El presidente Donald Trump no dejó pasar la histórica presentación de Bad Bunny durante el espectáculo de medio tiempo del Super Bowl 2026 en Santa Clara, California. A través de su plataforma Truth Social, Trump calificó la actuación del cantante como “absolutamente terrible, uno de los peores de la historia”, argumentando que la música y la puesta en escena “no tienen sentido” y representan una “afrenta a la grandeza de Estados Unidos”.
En su publicación, el mandatario criticó que gran parte del show fuera en español y aseguró que “nadie entiende una palabra de lo que dice este tipo”, además de describir los bailes como “repugnantes”, especialmente para “los niños pequeños que lo ven en todo Estados Unidos y en el resto del mundo”.
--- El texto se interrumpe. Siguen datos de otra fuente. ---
(* ===== verification/GroupRun.v ===== *)
(** * What the coordinator calls do

    The calls of the group coordinator on a host that does not fail and without other
    processes: every branch of [JoinGroup], [LeaveGroup], [CommitOffset], [Heartbeat] and the
    sweep, with the assignment that results. The order of Go's map iterations stays arbitrary. *)

From S2P Require Import Prelude SegName Keys Metadata RangeAssign Prog GroupCoord GroupSem.
Local Open Scope Z_scope.

Module GroupRun.
Import Metadata RangeAssign GroupCoord GroupSem.

(** The partition counts that the lookups of [topics] add to [counts]. *)
Definition counts_of (s : MetadataState) (topics : list string) (counts : gmap string Z) : gmap string Z :=
  fold_left (fun m t => match Topics s !! t with Some tm => <[t := PartitionCount tm]> m | None => m end) topics counts.

Lemma counts_of_lookup s topics counts t :
  counts_of s topics counts !! t =
  if bool_decide (t ∈ topics) then
    match Topics s !! t with Some tm => Some (PartitionCount tm) | None => counts !! t end
  else counts !! t.
Proof.
  revert counts. induction topics as [|u topics IH]; intros counts; cbn [counts_of fold_left].
  { by rewrite bool_decide_eq_false_2 by apply not_elem_of_nil. }
  unfold counts_of in IH. rewrite IH. destruct (decide (t = u)) as [->|Hne].
  - rewrite (bool_decide_eq_true_2 (u ∈ u :: topics)) by (apply elem_of_cons; auto).
    destruct (Topics s !! u) as [tm|]; [rewrite lookup_insert_eq; by destruct (bool_decide _)|by destruct (bool_decide _)].
  - rewrite (bool_decide_ext (t ∈ u :: topics) (t ∈ topics)) by (rewrite elem_of_cons; tauto).
    destruct (Topics s !! u) as [tm|]; [by rewrite lookup_insert_ne|done].
Qed.

Lemma counts_of_ok s topics counts : groups_ok s -> counts_ok counts -> counts_ok (counts_of s topics counts).
Proof.
  intros Hs Hc t c. rewrite counts_of_lookup. destruct (bool_decide _); [|by apply Hc].
  destruct (Topics s !! t) as [tm|] eqn:E; [|by apply Hc]. intros [= <-]. by apply (go_counts _ Hs _ _ E).
Qed.

(** The last heartbeat of a member. *)
Definition last_of (t : heartbeats) (group member : string) : option Z := t !! group ≫= (fun m => m !! member).

Lemma touch_last group member now (t : gmap string (gmap string Z)) : last_of (touch group member now t) group member = Some now.
Proof. unfold last_of, touch. rewrite lookup_insert_eq. cbn. apply lookup_insert_eq. Qed.

Lemma forget_last group member (t : gmap string (gmap string Z)) : last_of (forget group member t) group member = None.
Proof.
  unfold last_of, forget. destruct (t !! group) as [m|] eqn:E; [|by rewrite E].
  rewrite lookup_insert_eq. cbn. apply lookup_delete_eq.
Qed.

Lemma forget_last_ne group member g m (t : gmap string (gmap string Z)) :
  (g, m) <> (group, member) -> last_of (forget group member t) g m = last_of t g m.
Proof.
  intros Hne. unfold last_of, forget. destruct (t !! group) as [x|] eqn:E; [|done].
  destruct (decide (g = group)) as [->|]; [|by rewrite lookup_insert_ne].
  rewrite lookup_insert_eq, E. cbn. apply lookup_delete_ne. congruence.
Qed.

Section calls.
Variable uuid : string.
Variable ord : list string -> list string.
Variable leader : Z * Z * bool.
Hypothesis ord_perm : forall l, ord l ≡ₚ l.
Let h := handle uuid ord leader.

Lemma run_topic_counts topics counts w :
  (forall t, t ∈ topics -> is_Some (Topics (w_fsm w) !! t)) ->
  run h (topic_counts topics counts) w = (Ok (counts_of (w_fsm w) topics counts), w).
Proof.
  revert counts. induction topics as [|t topics IH]; intros counts Ht; cbn [topic_counts]; [done|].
  rewrite run_call, run_trigger. cbn [h handle Lookup]. destruct (Ht t) as [tm Htm]; [apply elem_of_cons; auto|].
  rewrite Htm. cbn [found]. rewrite IH by (intros; apply Ht, elem_of_cons; auto).
  unfold counts_of. cbn [fold_left]. by rewrite Htm.
Qed.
Trump también afirmó que la actuación no cumplió con los estándares de “éxito, creatividad ni excelencia” que, según él, caracterizan al país, y la definió como “una bofetada a nuestro país”.
Estas declaraciones se suman a las críticas previas de Trump tanto a la elección de Bad Bunny como a la de la banda Green Day para el evento, que había definido como “una elección terrible que solo siembra odio”.
La presentación de Bad Bunny, en cambio, fue celebrada por muchos como un momento histórico por la representación de la cultura latina y el mensaje de unidad que transmitió ante millones de espectadores.